#### Exercise objective:
Of the entries below, return only those lines from the line with "(** X7: when" to the line with "Sharpe ratio is", exactly, both included.

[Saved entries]

* * *

(** ** Further properties of the report *)

(** X7: when the run returns, the trade analysis has its entries
    [total.total] and [won.total], the win rate can be computed and the
    Sharpe ratio is present and not zero, [full_backtest] ends normally;
    after the lines of the run it prints one summary line, with the final
    value, the ratio times [252**0.5], the drawdown, the trade count
    [total.total] and the win rate, and then draws one plot with the
    markers of the two signal lists. *)
Theorem full_backtest_reports :
  forall (c : backtest) (s : strategy) (f : float) (total won : Z)
         (rate : Py.value),
    outcome (run default_params (feed c)) = inr s ->
    sharperatio (analysis c) = Some f ->
    PrimFloat.eqb f 0 = false ->
    total_total (analysis c) = Some total ->
    won_total (analysis c) = Some won ->
    win_rate won total = inr rate ->
    full_backtest c =
    (output (run default_params (feed c)) ++
     [Summary (Fixed2 (Py.PyFloat (final_value c)))
              (Fixed2 (Py.PyFloat (f * sqrt_252)))
              (Fixed2 (Py.PyFloat (max_drawdown (analysis c))))
              (Plain (Py.PyInt total))
              (Fixed2 rate);
      Plot (markers (buy_signals s)) (markers (sell_signals s))],
     inr tt).
Proof.
  intros c s f total won rate Hrun Hsr Hf Ht Hw Hrate.
  rewrite full_backtest_eq. unfold after_run.
  rewrite Ht, Hw, !or_zero_id, Hrate, Hsr, (annualized_nonzero Hf).
  destruct (run default_params (feed c)) as [out [x | s0]];
    unfold outcome in Hrun; simpl in Hrun; [discriminate |].
  injection Hrun as ->. reflexivity.
Qed.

* * *

#### Response:
(** X7: when the run returns, the trade analysis has its entries
    [total.total] and [won.total], the win rate can be computed and the
    Sharpe ratio is present and not zero, [full_backtest] ends normally;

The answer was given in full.